Each year, Caldwell Partners International chooses 40 Canadians who were under 40 in the past year to honour for their outstanding achievements. Click here to learn more about the program, and find more winners in the list below.
Canadians who want their MTV can thank Bradley Schwartz for giving it to them. In the fall of 2005, the Toronto native left New York, where he had been working for MTV Networks as director of global marketing, to start the wildly popular music video channel in Canada.
“There was no business plan, no staff – it was just me and a building,” recalls Mr. Schwartz, who had returned to Toronto as part of CTV Inc., which had forged a strategic alliance with the owner of MTV Networks, Viacom Inc., allowing it to launch the MTV brand in Canada. “It was an extraordinary moment in my life.”
Mr. Schwartz immediately began looking for “the best people I could find” to lead MTV’s key departments, including programming, advertising sales, communications, digital, marketing and brand partnerships. Right from the start, he says, he was sure he could make a success of MTV in Canada by building a strong and talented team.
He was right. Within five years, MTV Canada has grown exponentially in ratings and revenue, says Mr. Schwartz. A number of the shows it has produced – such as The After Show, Peak Season, 4REAL, and 1 Girl 5 Gays – have found their way to global audiences.
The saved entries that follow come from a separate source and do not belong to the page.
(* ===== verification/UdpHandler.v ===== *)
(** * UDP sockets ([src/udp/handler.go], [SliceReuse], [SliceReclaim] and
    [SliceDequeueFront] of [src/internal/slices.go])

    Datagrams wait in a ring buffer, their lengths in a slice of
    fixed capacity. Every entry is taken only when there is spare capacity, so
    the slices do not grow.  *)
From S2P Require Import Prelude Errors Bytes Ring Udp.

Module UdpHandler.
Import Bytes Ring.
Open Scope Z_scope.
Open Scope list_scope.

(** A queue of datagrams: the entries and their capacity. *)
Record queue (A : Type) := mkQueue { q_items : list A; q_cap : Z }.
Arguments mkQueue {A} q_items q_cap.
Arguments q_items {A} q.
Arguments q_cap {A} q.

Definition SliceReuse {A} (q : queue A) (n : Z) : queue A :=
  mkQueue [] (if q_cap q <? n then n else q_cap q).
Definition SliceReclaim {A} (q : queue A) (x : A) : queue A :=
  mkQueue (q_items q ++ [x]) (Z.max (q_cap q) (zlen (q_items q) + 1)).
Definition SliceDequeueFront {A} (q : queue A) : outcome (A * queue A) :=
  match q_items q with
  | [] => Panic
  | x :: l => Ret (x, mkQueue l (q_cap q))
  end.
Definition truncated {A} (q : queue A) : queue A := mkQueue [] (q_cap q).
Definition free {A} (q : queue A) : Z := q_cap q - zlen (q_items q).

(** ** The handler of one connection *)

Record Handler := mkHandler {
  connid : Z;
  rxRing : Ring;
  rxDgrams : queue Z;
  txRing : Ring;
  txDgrams : queue Z;
  closeCalled : bool;
  lport : Z;
  rport : Z
}.

Record ConnConfig := mkConnConfig {
  RxBuf : list Z; TxBuf : list Z; RxQueueSize : Z; TxQueueSize : Z }.

Definition Configure (h : Handler) (cfg : ConnConfig) : Handler * option error :=
  if (zlen (RxBuf cfg) <? Udp.sizeHeader) || (zlen (TxBuf cfg) <? Udp.sizeHeader) ||
     (RxQueueSize cfg <=? 0) || (TxQueueSize cfg <=? 0) then (h, Some ErrInvalidConfig)
  else
    (mkHandler (u64 (connid h + 1)) (mkRing (RxBuf cfg) 0 0) (SliceReuse (rxDgrams h) (RxQueueSize cfg))
       (mkRing (TxBuf cfg) 0 0) (SliceReuse (txDgrams h) (TxQueueSize cfg)) false 0 0, None).

Definition SetPorts (h : Handler) (localPort remotePort : Z) : Handler * option error :=
  if localPort =? 0 then (h, Some ErrZeroSource)
  else if remotePort =? 0 then (h, Some ErrZeroDestination)
  else
    (mkHandler (connid h) (rxRing h) (rxDgrams h) (txRing h) (txDgrams h) (closeCalled h)
       localPort remotePort, None).

Definition with_rx (r : Ring) (q : queue Z) (h : Handler) : Handler :=
  mkHandler (connid h) r q (txRing h) (txDgrams h) (closeCalled h) (lport h) (rport h).
Definition with_tx (r : Ring) (q : queue Z) (h : Handler) : Handler :=
  mkHandler (connid h) (rxRing h) (rxDgrams h) r q (closeCalled h) (lport h) (rport h).

Definition Recv (h : Handler) (buf : list Z) : outcome (Handler * option error) :=
  if closeCalled h then Ret (h, Some NetErrClosed)
  else
  match Udp.NewFrame buf with
  | (_, Some e) => Ret (h, Some e)
  | (ufrm, None) =>
      dst ← Udp.DestinationPort ufrm;
      src ← Udp.SourcePort ufrm;
      if negb (dst =? lport h) || negb (src =? rport h) then Ret (h, Some ErrMismatch)
      else
      ul ← Udp.Length ufrm;
      if ul <? Udp.sizeHeader then Ret (h, Some ErrInvalidLengthField)
      else if zlen (Udp.RawData ufrm) <? ul then Ret (h, Some ErrTruncatedFrame)
      else if free (rxDgrams h) =? 0 then Ret (h, Some ErrExhausted)
      else
        payload ← Udp.Payload ufrm;
        '(r, _, err) ← Ring.Write payload (rxRing h);
        match err with
        | Some e => Ret (with_rx r (rxDgrams h) h, Some e)
        | None => Ret (with_rx r (SliceReclaim (rxDgrams h) (u16 (zlen payload))) h, None)
        end
  end.

(** The datagram of [length] octets at the front of [ring], read into [buf] behind the
    header: the ring and the buffer. *)
Definition read_into (ring : Ring) (buf : list Z) (length : Z) : outcome (Ring * list Z) :=
  let hi := u16 (8 + length) in
  assert_or_panic (slice_ok buf 8 hi)
    ('(ring, data, n, err) ← Ring.Read (slice buf 8 hi) ring;
     match err with
     | Some _ => Panic
     | None => assert_or_panic (n =? length) (Ret (ring, put buf 8 data))
     end).
Definition put_header (buf : list Z) (src dst length : Z) : outcome (list Z) :=
  buf ← Udp.SetSourcePort src buf;
  buf ← Udp.SetDestinationPort dst buf;
  Udp.SetLength (u16 (8 + length)) buf.

(** The handler, the buffer, the length, the error. *)
Definition Send (h : Handler) (buf : list Z) : outcome (Handler * list Z * Z * option error) :=
  if closeCalled h then Ret (h, buf, 0, Some NetErrClosed)
  else
  match q_items (txDgrams h) with
  | [] => Ret (h, buf, 0, None)
  | first :: _ =>
      match Udp.NewFrame buf with
      | (_, Some e) => Ret (h, buf, 0, Some e)
      | (_, None) =>
          if zlen buf - 8 <? first then Ret (h, buf, 0, Some ErrShortBuffer)
          else
            '(dgram, q) ← SliceDequeueFront (txDgrams h);
            '(r, buf) ← read_into (txRing h) buf dgram;
            buf ← put_header buf (lport h) (rport h) dgram;
            Ret (with_tx r q h, buf, u16 (8 + dgram), None)
      end
  end.

Definition Write (h : Handler) (b : list Z) : outcome (Handler * Z * option error) :=
  if free (txDgrams h) =? 0 then Ret (h, 0, Some ErrExhausted)
  else
    '(r, _, err) ← Ring.Write b (txRing h);
    match err with
    | Some e => Ret (with_tx r (txDgrams h) h, 0, Some e)
    | None => Ret (with_tx r (SliceReclaim (txDgrams h) (u16 (zlen b))) h, zlen b, None)
    end.

(** The handler, the destination, the count; the error is always nil. *)
Definition ReadNext (h : Handler) (b : list Z) : outcome (Handler * list Z * Z) :=
  match q_items (rxDgrams h) with
  | [] => Ret (h, b, 0)
  | _ =>
      '(dgram, q) ← SliceDequeueFront (rxDgrams h);
      let k := Z.min (zlen b) dgram in
      '(r, data, n, err) ← Ring.Read (ztake k b) (rxRing h);
      match err with
      | Some _ => Panic
      | None =>
          let b' := put b 0 data in
          let discard := dgram - zlen b in
          if 0 <? discard then
            match Ring.ReadDiscard discard r with
            | (_, Some _) => Panic
            | (r, None) => Ret (with_rx r q h, b', n)
            end
          else Ret (with_rx r q h, b', n)
      end
  end.

Definition IsOpen (h : Handler) : bool := negb (closeCalled h) && (0 <? lport h).
Definition Close (h : Handler) : Handler :=
  mkHandler (connid h) (rxRing h) (rxDgrams h) (txRing h) (txDgrams h) true (lport h) (rport h).
Definition Abort (h : Handler) : Handler :=
  mkHandler (u64 (connid h + 1)) (Ring.Reset (rxRing h)) (truncated (rxDgrams h))
    (Ring.Reset (txRing h)) (truncated (txDgrams h)) false 0 0.

Definition BufferedInputNext (h : Handler) : Z := hd 0 (q_items (rxDgrams h)).
Definition BufferedInput (h : Handler) : Z := Ring.Buffered (rxRing h).
Definition BufferedOutput (h : Handler) : Z := Ring.Buffered (txRing h).
Definition SizeInput (h : Handler) : Z := Ring.Size (rxRing h).
Definition SizeOutput (h : Handler) : Z := Ring.Size (txRing h).
Definition FreeOutput (h : Handler) : Z := Ring.Free (txRing h).
Definition FreeInput (h : Handler) : Z := Ring.Free (rxRing h).

End UdpHandler.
“It’s been an unbelievable ride,” says Mr. Schwartz, who studied at Trinity College School in Port Hope, about 100 kilometres east of Toronto, before moving to the University of Pennsylvania in Philadelphia, where he studied communications and marketing.
In 2007, CTV’s parent company, Bell Globemedia, acquired CHUM Limited, whose assets included MTV’s rival channel MuchMusic. After the acquisition, Mr. Schwartz became senior vice-president and general manager of the Much MTV Group. This put him in charge of both MTV and MuchMusic plus other media properties that included MuchMore, MTV2, PunchMuch, MuchVibe, MuchLOUD and MuchMoreRetro.
Mr. Schwartz says he has had many surreal moments over the past five years.
“It’s amazing, walking into the building every day and walking by the studio where U2 has been, where Madonna and Lady Gaga have performed, and to be able to meet basically every major artist,” he says.
Mr. Schwartz attributes his success partly to his belief that “creativity rules” – something he learned from his first mentor, Saturday Night Live creator and fellow Canadian Lorne Michaels, for whom he worked as an assistant for a year.
“It was an unbelievable education,” says Mr. Schwartz. “The year I was there, we were also producing Kids in the Hall, Wayne’s World and Coneheads, and it was the year they created the Conan O’Brien show – I got to be a part of seeing that happen.”
At the end of March, Mr. Schwartz left Much MTV to become senior vice-president of programming and operations at FUSE, a New York-based network with programming similar to Much MTV.
“It’s a new challenge for me, another opportunity to grow a network,” he says. “I’m really going to miss it here.”